C: Calculate in seconds the downtime 
1% of 86400 seconds = 864 seconds downtime allowed

D: Convert to mins and seconds
864 seconds = 14.4 minutes = 14 minutes and 24 seconds.

(0.4 minutes = 0.4 * 60 = 24 seconds)

ANSWER:
99% Uptime = 14 min 24 seconds downtime per day

Let's calculate the amount of time downtime allowed for the week (7 days) on a 99% SLA agreement:

7 days = 7 * 86400 seconds = 604,800 seconds
99% up = 100 - 99 = 1% downtime allowed

1% of 604,800 = 6048 seconds

6048 seconds to minutes = 6048/60 = 100.8 mins
100.8 mins to hours = 100.8 /60 = 1.68 hours
0.68 hours = 0.68 * 60 = 40.8 minutes
0.8 minutes = 0.8 * 60 = 48 seconds

99% Uptime = 1 hour 40 minutes and 48 downtime per week

Notice that we could easily convert from 1-day downtime to 7 days by multiplying our minutes by 7 as follows:

1 day downtime in minutes: 14.4 minutes
7 day downtime = 14.4 * 7 = 100.8 mins = 1 hr 40 min 48 sec

Now that you know how to calculate downtime duration from the percentage given, let's compare several of them:

Uptime %DailyMonthlyYearly
99%14m 24s7h 14m 41s3d 14h 56m 18s
99.91m 26s43m 28s8h 41m 38s
99.9543s21m 44s4h 20m 49s
99.998.6s4m 21s52m 9.8s
99.9954.3s2m 10s26m 4.9s
99.9990.86s26s5m 13s

An important thing to remember about SLAs is that service providers can have different SLAs depending on the region, use of availability zones, and the type of action taken.

Let's take an example of Azure CosmosDd for reading data:

  • 99.99%: Reading from a single region without availability zone

  • 99.995%: Reading from a single region with availability zone

You can find more information from Microsoft's documentation on CosmosDb SLAs: https://learn.microsoft.com/en-us/azure/cosmos-db/high-availability#slas

We also need to realize that keeping a service down for a very short duration of time requires a lot of redundant services and mechanisms in place by the service provider. To the consumer, this can translate to higher fees paid for those SLAs.

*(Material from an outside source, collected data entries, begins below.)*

(* ===== verification/Topic.v ===== *)
(** * Kafka topics (cmd/kubeless/topic)

    The commands run the scripts of Kafka in its pod. *)
From S2P Require Import Prelude GoStrings GoProg KubeTypes World K8sUtil LangRuntime.
From S2P Require Import Flags FunctionRun Exec.

Section Topic.
Context {S : Type} `{OsEnv}.

Definition topic_flags : declarations := [("kafka-namespace", FString "kubeless")].
Definition topic_publish_flags : declarations :=
  [("data", FString ""); ("topic", FString "kubeless"); ("kafka-namespace", FString "kubeless")].

(** The URL of the API server: [Exec] refuses an unknown scheme before the
    connection is opened. *)
Context (server_url : request_url).

(** The first pod of Kafka, and the command in its container "broker". *)
Definition exec_in_kafka (ns : string) (command : list string) (stdin : option string) : go S unit :=
  pods ← attempt (GetPodsByLabel ns "kubeless" "kafka");
  match pods with
  | Error e => Throw (Errorf ("Can't find the kafka pod: " +:+ err_msg e))
  | Ok [] => Throw (Errorf "Can't find any kafka pod")
  | Ok (pod :: _) =>
      lift (Exec server_url);;
      must (pod_exec ns (om_Name (pod_Meta pod)) "broker" command stdin)
  end.

Definition execCommand (ctlNamespace : string) (command : list string) : go S unit :=
  exec_in_kafka ctlNamespace command None.

Definition kafka_topics (ctlNamespace : string) (args : list string) : list string :=
  ["bash"; "/opt/bitnami/kafka/bin/kafka-topics.sh";
   "--zookeeper"; "zookeeper." +:+ ctlNamespace +:+ ":2181"] ++ args.

Definition createTopic (ctlNamespace topicName : string) : go S unit :=
  execCommand ctlNamespace (kafka_topics ctlNamespace
    ["--replication-factor"; "1"; "--partitions"; "1"; "--create"; "--topic"; topicName]).
Definition deleteTopic (ctlNamespace topicName : string) : go S unit :=
  execCommand ctlNamespace (kafka_topics ctlNamespace ["--delete"; "--topic"; topicName]).
Definition listTopic (ctlNamespace : string) : go S unit :=
  execCommand ctlNamespace (kafka_topics ctlNamespace ["--list"]).

(** The message goes to the producer's standard input, one line. *)
Definition publishTopic (namespace topic data : string) : go S unit :=
  exec_in_kafka namespace
    ["bash"; "/opt/bitnami/kafka/bin/kafka-console-producer.sh";
     "--broker-list"; "localhost:9092"; "--topic"; topic]
    (Some (data +:+ String (Ascii.ascii_of_nat 10) "")).

Definition topicCreateCmd (fs : flags) (args : list string) : go S unit :=
  topicName ← one_argument args "topic name";
  ctlNamespace ← GetString fs "kafka-namespace";
  fatal_with "" BuildOutOfClusterConfig;;
  GetClientOutOfCluster;;
  fatal_with "" (createTopic ctlNamespace topicName).

Definition topicDeleteCmd (fs : flags) (args : list string) : go S unit :=
  topicName ← one_argument args "topic name";
  ctlNamespace ← GetString fs "kafka-namespace";
  fatal_with "" BuildOutOfClusterConfig;;
  GetClientOutOfCluster;;
  fatal_with "" (deleteTopic ctlNamespace topicName).

Definition topicListCmd (fs : flags) (args : list string) : go S unit :=
  ctlNamespace ← GetString fs "kafka-namespace";
  fatal_with "" BuildOutOfClusterConfig;;
  GetClientOutOfCluster;;
  fatal_with "" (listTopic ctlNamespace).

Definition topicPublishCmd (fs : flags) (args : list string) : go S unit :=
  data ← GetString fs "data";
  topic ← GetString fs "topic";
  ctlNamespace ← GetString fs "kafka-namespace";
  fatal_with "" BuildOutOfClusterConfig;;
  GetClientOutOfCluster;;
  fatal_with "" (publishTopic ctlNamespace topic data).

End Topic.
#[export] Hint Resolve asks_GetClientOutOfCluster asks_GetAPIExtensionsClientOutOfCluster
  asks_GetKubelessClientOutCluster asks_BuildOutOfClusterConfig asks_or_default_namespace
  asks_GetKubelessConfig asks_ReadConfigMap asks_GetFunction asks_getFunctionDescription
  asks_read_deps asks_one_argument asks_deploy_runtime_check asks_print_dryrun : asks.

(** Take the body of a command apart: read a flag, or go past a step whose
    result carries a fact. *)
Section FlagSteps.
Context {S A : Type} (Q : go S A -> Prop) (decl : declarations) (given : flags) (n m : string).

Lemma then_GetString d (f : string -> go S A) :
  List.find (fun e => fst e =?s n) decl = Some (m, FString d) ->
  Q (f (string_flag given n d)) -> Q (GetString (flags_of decl given) n ≫= f).
Proof. intros E Hf. by rewrite (GetString_declared decl given n m d E). Qed.
Lemma then_undeclared (f : string -> go S A) :
  List.find (fun e => fst e =?s n) decl = None ->
  Q (Fatal (err_msg (undefined_flag n))) -> Q (GetString (flags_of decl given) n ≫= f).
Proof. intros E Hf. by rewrite GetString_undeclared. Qed.
Lemma then_GetBool d (f : bool -> go S A) :
  List.find (fun e => fst e =?s n) decl = Some (m, FBool d) ->
  Q (f (bool_flag given n d)) -> Q (GetBool (flags_of decl given) n ≫= f).
Proof. intros E Hf. by rewrite (GetBool_declared decl given n m d E). Qed.
Lemma then_GetInt32 d (f : Z -> go S A) :
  List.find (fun e => fst e =?s n) decl = Some (m, FInt32 d) ->
  Q (f (int32_flag given n d)) -> Q (GetInt32 (flags_of decl given) n ≫= f).
Proof. intros E Hf. by rewrite (GetInt32_declared decl given n m d E). Qed.
Lemma then_GetStringSlice d (f : list string -> go S A) :
  List.find (fun e => fst e =?s n) decl = Some (m, FStringSlice d) ->
  Q (f (slice_flag given n d)) -> Q (GetStringSlice (flags_of decl given) n ≫= f).
Proof. intros E Hf. by rewrite (GetStringSlice_declared decl given n m d E). Qed.
End FlagSteps.

Ltac flag_step :=
  lazymatch goal with
  | |- ?Q (GetString _ _ ≫= _) => first [eapply (then_GetString Q); [reflexivity|] | eapply (then_undeclared Q); [reflexivity|]]
  | |- ?Q (GetBool _ _ ≫= _) => eapply (then_GetBool Q); [reflexivity|]
  | |- ?Q (GetInt32 _ _ ≫= _) => eapply (then_GetInt32 Q); [reflexivity|]
  | |- ?Q (GetStringSlice _ _ ≫= _) => eapply (then_GetStringSlice Q); [reflexivity|]
  end; cbv beta.
Ltac past H := apply asks_bind_yields; [|intros ?x H; cbv beta].
Tactic Notation "skip" := apply asks_bind; [|intros ?; cbv beta].

(** ** What is written rests on what was read *)

(** The answer to a read. *)
Definition answered (k : kind) (ns n : string) (x : obj k) : event resp := existT (AGet k ns n) (Ok x).

(** Every request either reads, or [W] relates it to an object that was read. *)
Definition backed (k : kind) (W : string -> string -> obj k -> op -> Prop) (tr : trace) : Prop :=
  Forall (fun e : event resp => reads (projT1 e) \/
    exists ns n x, answered k ns n x ∈ tr /\ W ns n x (projT1 e)) tr.

(** The trace only grows. *)
Lemma runs_extends {S A} (p : go S A) s tr : runs p s tr (fun _ tr' _ => tr `prefix_of` tr').
Proof. apply runs_frame. eapply runs_mono; [|apply runs_true]. intros. by apply prefix_app_r. Qed.

Section Backed.
Context {S : Type} (k : kind) (W : string -> string -> obj k -> op -> Prop).

Definition backs {A} (p : go S A) : Prop :=
  forall s tr, Forall (fun e : event resp => reads (projT1 e)) tr ->
    runs p s tr (fun _ tr' _ => backed k W tr').

Lemma backed_reads tr : Forall (fun e : event resp => reads (projT1 e)) tr -> backed k W tr.
Proof. intros Htr. eapply Forall_impl; [exact Htr|]. auto. Qed.

Lemma backs_asks {A} (p : go S A) : asks reads p -> backs p.
Proof. intros Hp s tr Htr. eapply runs_mono; [|by apply asks_runs]. intros. by apply backed_reads. Qed.

Lemma backs_bind {A B} (p : go S A) (f : A -> go S B) :
  asks reads p -> (forall a, yields p a -> backs (f a)) -> backs (p ≫= f).
Proof.
  unfold backs, mbind, prog_mbind.
  induction p as [| | | |c IH|s0 c IH|o c IH]; simpl; intros Hp Hf s tr Htr; try by apply backed_reads.
  - by apply Hf.
  - apply IH; [apply Hp|intros a Ha; apply Hf; eauto|done].
  - apply IH; [apply Hp|intros a Ha; apply Hf; eauto|done].
  - intros r. apply IH; [apply Hp|intros a Ha; apply Hf; eauto|].
    apply Forall_app. split; [done|]. apply Forall_singleton, Hp.
Qed.

(** After the read, [W] speaks of its answer. *)
Lemma backs_kGet {A} ns n (f : result (obj k) -> go S A) :
  (forall e, asks reads (f (Error e))) -> (forall x, asks (fun o => reads o \/ W ns n x o) (f (Ok x))) ->
  backs (kGet k ns n ≫= f).
Proof.
  intros He Hf s tr Htr. simpl. intros [x|e].
  - eapply runs_mono; [|apply runs_conj; [apply (asks_runs (fun o => reads o \/ W ns n x o)); [apply Hf|]
                                         |apply runs_extends]].
    + intros s' tr' o [Htr' Hin]. eapply Forall_impl; [exact Htr'|]. intros e [|HW]; [by left|right].
      exists ns, n, x. split; [|done]. eapply elem_of_prefix; [|exact Hin].
      apply elem_of_app. right. by left.
    + apply Forall_app. split; [|by apply Forall_singleton; left].
      eapply Forall_impl; [exact Htr|]. auto.
  - apply backs_asks; [apply He|]. apply Forall_app. split; [done|by apply Forall_singleton].
Qed.

Lemma backs_read {A} msg ns n (f : obj k -> go S A) :
  (forall x, asks (fun o => reads o \/ W ns n x o) (f x)) ->
  backs (fatal_with msg (must (kGet k ns n)) ≫= f).
Proof.
  intros Hf s tr Htr r.
  pose proof (backs_kGet ns n (fun r => match r with Ok x => f x | Error e => Fatal (msg +:+ err_msg e) end)
    (fun _ => Logic.I) Hf s tr Htr r) as Hr. by destruct r.
Qed.

Lemma backs_assoc {A B C} (p : go S A) (f : A -> go S B) (g : B -> go S C) :
  backs (p ≫= fun a => f a ≫= g) -> backs ((p ≫= f) ≫= g).
Proof.
  intros Hp s tr Htr. specialize (Hp s tr Htr). rewrite runs_bind in Hp. rewrite !runs_bind.
  eapply runs_mono; [|exact Hp]. intros s' tr' [a|e|m|m]; [|done..]. by rewrite runs_bind.
Qed.
End Backed.

(** Go past a step of a command that only reads. *)
Ltac step := apply backs_bind; [|intros ? _; cbv beta].
Ltac facts H := apply backs_bind; [|intros ?x H; cbv beta].

(** ** Facts that a check leaves behind *)

Lemma yields_fatal_with {S A} msg (p : go S A) a : yields (fatal_with msg p) a <-> yields p a.
Proof.
  unfold fatal_with. rewrite yields_bind. split.
  - intros ([b|e] & Hb & Ha); [|done]. rewrite yields_attempt in Hb. change (a = b) in Ha. by rewrite Ha.
  - intros Ha. exists (Ok a). rewrite yields_attempt. by split.
Qed.

Lemma yields_one_argument {S} args what name :
  yields (one_argument args what : go S string) name -> args = [name].
Proof. by destruct args as [|a [|b l]]; simpl; intros; subst. Qed.

Lemma yields_if_fatal {S} (b : bool) m u :
  yields (if b then Fatal m else mret tt : go S unit) u -> b = false.
Proof. by destruct b. Qed.

Lemma yields_check_port {S} port u : yields (check_port port : go S unit) u -> (0 < port <= 65535)%Z.
Proof. intros E%yields_if_fatal. apply orb_false_iff in E as [? ?]. lia. Qed.

Lemma yields_check_servicePort {S} port u :
  yields (check_servicePort port : go S unit) u -> (0 <= port <= 65535)%Z.
Proof. intros E%yields_if_fatal. apply orb_false_iff in E as [? ?]. lia. Qed.

Lemma yields_check_pull_policy {S} policy u :
  yields (check_pull_policy policy : go S unit) u -> policy ∈ ["IfNotPresent"; "Always"; "Never"].
Proof.
  intros E%yields_if_fatal. unfold streq in E.
  repeat case_bool_decide; subst; try done; repeat first [by left | right].
Qed.

Lemma yields_check_schedule {S} `{CronParse} schedule u :
  yields (check_schedule schedule : go S unit) u -> schedule = "" \/ cron_ParseStandard schedule = None.
Proof.
  unfold check_schedule. case_streq; [by left|]. destruct (cron_ParseStandard schedule); [done|by right].
Qed.

(** ** deploy *)

(** A function that may be created: valid ports and pull policy, a handler for
    its runtime or else an image, the labels of [deploy] unless overridden. *)
Record deployable (labels : list string) (f : Function_) : Prop := {
  ok_ports : exists p, ss_Ports (fs_ServiceSpec (f_Spec f)) = [p] /\ (0 < sp_Port p <= 65535)%Z /\
    exists t, sp_TargetPort p = FromInt t /\ (0 < t <= 65535)%Z;
  ok_container : exists c, ps_Containers (dpm_podspec (fs_Deployment (f_Spec f))) = [c] /\
    c_ImagePullPolicy c ∈ ["IfNotPresent"; "Always"; "Never"] /\
    (fs_Runtime (f_Spec f) = "" -> c_Image c <> "");
  ok_handler : fs_Runtime (f_Spec f) <> "" -> fs_Handler (f_Spec f) <> "";
  ok_labels : forall k, parseLabel labels !! k = None ->
    mget (f_labels f) k = mget (Some {["created-by" := "kubeless"; "function" := f_name f]}) k }.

If you want to see an overview of the SLAs and services provided on Azure, take a look at Microsoft's official SLA agreement.

Composite SLA

In Series

If two services run in series - meaning, ServiceA depends on ServiceB, then, we calculate the SLA as a product of the two.

Series SLA = ServiceA availability * ServiceB availability

ServiceA: 99.9%
Service B: 99.95%

Composite SLA: (99.9 * 99.95)/100 = 99.85%

Parallel

If two services are running in parallel, the SLA calculations change to the following:

Parallel SLA = 100% - (ServiceA unavailability * ServiceB unavailability)

SeriviceA: 99.9%
ServiceB: 99.95%
Composite SLA = 100% - ((100% - 99.9%) * (100% - 99.95%))
= 100% - (0.1% * 0.05%)

Convert to decimal, divide by 100
= 1 - (0.001 * 0.0005) = 1 - 0.0000005 = 0.9999995

Convert to percent, multiply by 100
= 99.99995%

Always consult the SLA agreement for the service from the provider. A single service can have different availability agreements based on things like tiers selected, redundancies opted in, and more.